**Task objective**
The listing below holds a line with "Proof. intros st." and a line with "(readonly_env []) (fun". Reproduce those two lines exactly, plus everything between them.

== == ==

Lemma child_step_possible st q th children rest p c :
  threads st !! q = Some th ->
  ttodo th = Group children :: rest ->
  children !! p = Some c ->
  child_ok c ->
  ready_child c = true \/ (busy_child c = true /\ (0 < sem st)%nat) ->
  is_Some (step (Child q p) st).
Proof.
  intros Hq Htodo Hp (_ & _ & _ & Hto) Hgo. simpl. rewrite Hq. simpl.
  rewrite Htodo, Hp. simpl.
  unfold ready_child, busy_child, finished in Hgo.
  destruct (ctodo c) as [|ev crest]; [by destruct Hgo as [|[]]|].
  apply Forall_cons in Hto as [Hev _].
  destruct (fire ev (sem st, query_sem st)) as [v|] eqn:Hfire; [by eexists|].
  apply fire_waits in Hfire as [[-> Hs]|[-> _]]; [|done].
  destruct Hgo as [Hgo|[_ Hgo]]; [done|lia].
Qed.

Lemma own_step_possible st q th ev rest :
  threads st !! q = Some th ->
  ttodo th = Single ev :: rest ->
  thread_ok th ->
  ready th = true \/ (0 < query_sem st)%nat ->
  is_Some (step (Own q) st).
Proof.
  intros Hq Htodo (_ & _ & _ & Hto & _) Hgo. simpl. rewrite Hq. simpl.
  rewrite Htodo in *. csimpl in *. apply Forall_cons in Hto as [Hev _].
  destruct (fire ev (sem st, query_sem st)) as [v|] eqn:Hfire; [by eexists|].
  apply fire_waits in Hfire as [[-> _]|[-> Hqs]]; [done|].
  unfold ready in Hgo. rewrite Htodo in Hgo. destruct Hgo as [Hgo|Hgo]; [done|lia].
Qed.

(** With the accounts in order, a state in which a task has something left
    to do has a step. *)
Lemma balanced_moves st :
  balanced st -> all_done st = false -> exists a, is_Some (step a st).
Proof.
  intros (HQ & HP & Hok) Hleft. unfold slots in *.
  assert (Hcrew : forall q th p c,
            threads st !! q = Some th -> crew th !! p = Some c ->
            exists children rest,
              ttodo th = Group children :: rest /\ children !! p = Some c /\ child_ok c).
  { intros q th p c Hq Hp. unfold crew in Hp.
    destruct (Forall_lookup_1 _ _ _ _ Hok Hq) as (_ & _ & _ & _ & Hkids & _).
    destruct (ttodo th) as [|[ev|children] rest]; [done|done|].
    exists children, rest. split; [done|]. split; [done|].
    simpl in Hkids. apply Forall_app in Hkids as [Hcs _].
    exact (Forall_lookup_1 _ _ _ _ Hcs Hp). }
  destruct (existsb (fun th => existsb ready_child (crew th)) (threads st)) eqn:Hready.
  { apply existsb_found in Hready as (q & th & Hq & (p & c & Hp & Hc)%existsb_found).
    destruct (Hcrew q th p c Hq Hp) as (children & rest & Htodo & Hp' & Hcok).
    exists (Child q p). eapply child_step_possible; eauto. }
  destruct (existsb (fun th => existsb busy_child (crew th)) (threads st)) eqn:Hbusy.
  { apply existsb_found in Hbusy as (q & th & Hq & (p & c & Hp & Hc)%existsb_found).
    destruct (Hcrew q th p c Hq Hp) as (children & rest & Htodo & Hp' & Hcok).
    exists (Child q p). eapply child_step_possible; eauto. right. split; [done|].
    destruct (sem st) as [|n] eqn:Hsem; [exfalso|lia].
    destruct (weight_positive page_held (threads st)) as (th' & Hth' & Hheld); [lia|].
    pose proof (proj1 (Forall_forall _ _) Hok th' Hth') as Hok'.
    destruct (weight_positive (fun c => holding PageSem (cdone c)) (kids (ttodo th')))
      as (c' & Hc' & Hheld'); [done|].
    assert (Hcok' : child_ok c').
    { destruct Hok' as (_ & _ & _ & _ & Hkids & _).
      by eapply Forall_forall in Hkids. }
    pose proof (holder_in_crew th' c' Hok' Hc' Hheld') as Hin.
    pose proof (holder_is_ready c' Hcok' Hheld') as Hgo.
    pose proof (existsb_false _ _ th' Hready Hth') as Hnone. simpl in Hnone.
    by rewrite (existsb_false _ _ c' Hnone Hin) in Hgo. }
  destruct (existsb at_gather (threads st)) eqn:Hgather.
  { apply existsb_found in Hgather as (q & th & Hq & Hth).
    exists (Own q). simpl. rewrite Hq. simpl.
    unfold at_gather in Hth.
    destruct (ttodo th) as [|[ev|children] rest] eqn:Htodo; try done.
    assert (Hfin : forallb finished children = true).
    { apply forallb_forall. intros c Hc%list_elem_of_In.
      pose proof (existsb_false _ _ th Hbusy (list_elem_of_lookup_2 _ _ _ Hq)) as Hnone.
      simpl in Hnone. unfold crew in Hnone. rewrite Htodo in Hnone.
      pose proof (existsb_false _ _ c Hnone Hc) as Hc'. unfold busy_child in Hc'.
      by destruct (finished c). }
    rewrite Hfin. by eexists. }
  destruct (existsb ready (threads st)) eqn:Hrdy.
  { apply existsb_found in Hrdy as (q & th & Hq & Hth).
    pose proof (Forall_lookup_1 _ _ _ _ Hok Hq) as Hthok.
    unfold ready in Hth.
    destruct (ttodo th) as [|[ev|children] rest] eqn:Htodo; try done.
    exists (Own q). eapply own_step_possible; eauto. left.
    unfold ready. by rewrite Htodo. }
  assert (Hsome : exists q th, threads st !! q = Some th /\ ttodo th <> []).
  { unfold all_done in Hleft.
    destruct (existsb (fun th => negb (bool_decide (ttodo th = []))) (threads st)) eqn:Hex.
    - apply existsb_found in Hex as (q & th & Hq & Hth). exists q, th. split; [done|].
      intros Hnil. by rewrite bool_decide_eq_true_2 in Hth.
    - exfalso.
      assert (Hall : forallb (fun th => bool_decide (ttodo th = [])) (threads st) = true);
        [|congruence].
      apply forallb_forall.
      intros th Hth%list_elem_of_In.
      pose proof (existsb_false _ _ th Hex Hth) as Hnone. simpl in Hnone.
      by destruct (bool_decide (ttodo th = [])). }
  destruct Hsome as (q & th & Hq & Hth).
  pose proof (Forall_lookup_1 _ _ _ _ Hok Hq) as Hthok.
  pose proof (existsb_false _ _ th Hgather (list_elem_of_lookup_2 _ _ _ Hq)) as Hng.
  unfold at_gather in Hng.
  destruct (ttodo th) as [|[ev|children] rest] eqn:Htodo; try done.
  exists (Own q). eapply own_step_possible; eauto. right.
  destruct (query_sem st) as [|n] eqn:Hqs; [exfalso|lia].
  destruct (weight_positive (fun th => holding QuerySem (tdone th)) (threads st))
    as (th' & Hth' & Hheld); [lia|].
  pose proof (proj1 (Forall_forall _ _) Hok th' Hth') as Hok'.
  destruct (holder_goes_on th' Hok' Hheld) as [Hg|Hr].
  - by rewrite (existsb_false _ _ th' Hgather Hth') in Hg.
  - by rewrite (existsb_false _ _ th' Hrdy Hth') in Hr.
Qed.

Lemma main_moves `{PyLib} s queries e starts actions :
  let st := run actions (start (main_scripts s queries e starts)) in
  all_done st = false -> exists a, is_Some (step a st).
Proof. intros st. apply balanced_moves, main_balanced. Qed.

(** The bounds are reached, and then a fourth query and an eleventh fetch
    have to wait, while a fetch that holds a slot goes on. *)
Lemma full_house_waits :
  let st :=
    run full_house
      (start (@main_scripts stub_lib in_order [py "a"; py "b"; py "c"; py "d"]
                (readonly_env []) (fun _ => initial_world))) in
  active st = 3%nat /\ in_flight st = 10%nat
  /\ query_sem st = 0%nat /\ sem st = 0%nat
  /\ step (Own 3) st = None /\ step (Child 2 0) st = None
  /\ is_Some (step (Child 0 0) st).
Proof. vm_compute. repeat split. by eexists. Qed.

End LoopFacts.

(** C9. The tasks of [main] are those of its calls of [process_query],
    each with the fetches of its [gather]; the event loop runs them one
    event at a time, in any order, and makes a task wait at [async with]
    while the semaphore has no slot.  In every state that such a run
    reaches, at most 3 queries are being processed and at most 10 page
    fetches, over all the queries, have a request in flight; what the
    semaphores still hold comes on top of that, within the same bounds. *)
Theorem limiters_are_never_exceeded `{PyLib} (s : schedule) (queries : list str)
    (e : env) (starts : nat -> world) (actions : list Loop.action) :
  let st := Loop.run actions (Loop.start (main_scripts s queries e starts)) in
  (Loop.active st <= 3)%nat /\ (Loop.in_flight st <= 10)%nat
  /\ (Loop.active st + Loop.query_sem st <= 3)%nat
  /\ (Loop.in_flight st + Loop.sem st <= 10)%nat.
Proof.
  intros st.
  destruct (LoopFacts.balanced_bounds st
              (LoopFacts.main_balanced s queries e starts actions)) as [HQ HP].
  unfold slots in *. lia.
Qed.

(* ===================================================================== *)
(** * Part III: further properties                                        *)
(* ===================================================================== *)

(** ** The trace of [fetch_page] *)

(** X1. [fetch_page] stops at the first response of status 200: when
    attempt [k] is the first to get one, the call returns its body after
    exactly [k + 1] requests. *)
Theorem fetch_page_stops_at_first_200 (url html : str) (k : nat) (e : env) (w : world) :
  (k < RETRIES)%nat ->
  http_get e url (ua_random e (ua_draws w)) k = Response 200 html ->
  (forall j, (j < k)%nat ->
     attempt_fails (http_get e url (ua_random e (ua_draws w)) j) = true) ->
  (fetch_page url e w).1 = Ok (Some html)
  /\ length (requests (new_events w (fetch_page url e w).2)) = S k.
Proof.
  intros Hk Hat Hbefore. set (replies := http_get e url (ua_random e (ua_draws w))) in *.
  assert (Hmade : attempts_made replies (seq 0 RETRIES) = S k).
  { apply attempts_made_first; [done| |].
    - intros j Hj. apply accepted_None. by apply Hbefore.
    - simpl. rewrite Hat. by eexists. }
  split.
  - rewrite fetch_page_events. cbn [fst]. unfold fetch_outcome. fold replies.
    destruct (first_accepted replies (seq 0 RETRIES)) as [h|] eqn:Hfirst.
    + apply first_accepted_seq in Hfirst as (i & Hi & Hacc & Hnone).
      destruct (Nat.lt_trichotomy i k) as [Hlt|[->|Hgt]].
      * apply Hbefore, accepted_None in Hlt. fold replies in Hlt. congruence.
      * apply accepted_Some in Hacc. congruence.
      * assert (Hn : accepted (replies k) = None) by (apply Hnone; lia).
        apply accepted_Some in Hat. congruence.
    + exfalso. eapply first_accepted_None in Hfirst; [|apply elem_of_seq; split; [lia|exact Hk]].
      apply accepted_Some in Hat. simpl in Hfirst. congruence.
  - rewrite new_events_fetch_page. unfold fetch_events. fold replies.
    by rewrite requests_loop_events, length_replicate.
Qed.

Lemma fetch_page_stops_at_first_200_witness :
  length (requests (new_events initial_world
            (fetch_page (py "u") (readonly_env []) initial_world).2)) = 1%nat.
Proof.
  apply (fetch_page_stops_at_first_200 (py "u") sponsored_html 0
           (readonly_env []) initial_world).
  - unfold RETRIES. lia.
  - reflexivity.
  - intros j Hj. lia.
Defined.

(** X2. [fetch_page] sleeps two seconds between two attempts and never
    after the last one: a call makes between 1 and [RETRIES] requests and
    one sleep less than requests. *)
Theorem fetch_page_backs_off_between_attempts (url : str) (e : env) (w : world) :
  let tr := new_events w (fetch_page url e w).2 in
  (1 <= length (requests tr) <= RETRIES)%nat
  /\ sleeps tr = replicate (length (requests tr) - 1) 2.
Proof.
  intros tr. subst tr. rewrite new_events_fetch_page. unfold fetch_events.
  rewrite requests_loop_events, length_replicate.
  split; [apply attempts_made_bounds|]. by apply sleeps_loop_events.
Qed.

(** X3. The events of a call of [fetch_page] are those of its attempts, one
    after another, with one sleep of two seconds between an attempt and
    the next and nothing else: each attempt opens its own connector,
    takes a slot of the page semaphore, sends its one request, gives the
    slot back and closes the connector, whether it returns, gets another
    status or raises.  The call sleeps and returns with no connector open
    and no slot held. *)
Theorem fetch_page_closes_its_connectors (url : str) (e : env) (w : world) :
  let tr := new_events w (fetch_page url e w).2 in
  let user_agent := ua_random e (ua_draws w) in
  (1 <= length (requests tr) <= RETRIES)%nat
  /\ tr = backed_off (length (requests tr))
            [EvOpen; EvAcquire PageSem; EvRequest url user_agent;
             EvRelease PageSem; EvClose].
Proof.
  intros tr user_agent. subst tr. rewrite new_events_fetch_page. unfold fetch_events.
  rewrite requests_loop_events, length_replicate.
  split; [apply attempts_made_bounds|]. by apply loop_events_backed_off.
Qed.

== == ==

**Response**
Proof. intros st. apply balanced_moves, main_balanced. Qed.

(** The bounds are reached, and then a fourth query and an eleventh fetch
    have to wait, while a fetch that holds a slot goes on. *)
Lemma full_house_waits :
  let st :=
    run full_house
      (start (@main_scripts stub_lib in_order [py "a"; py "b"; py "c"; py "d"]
                (readonly_env []) (fun _ => initial_world))) in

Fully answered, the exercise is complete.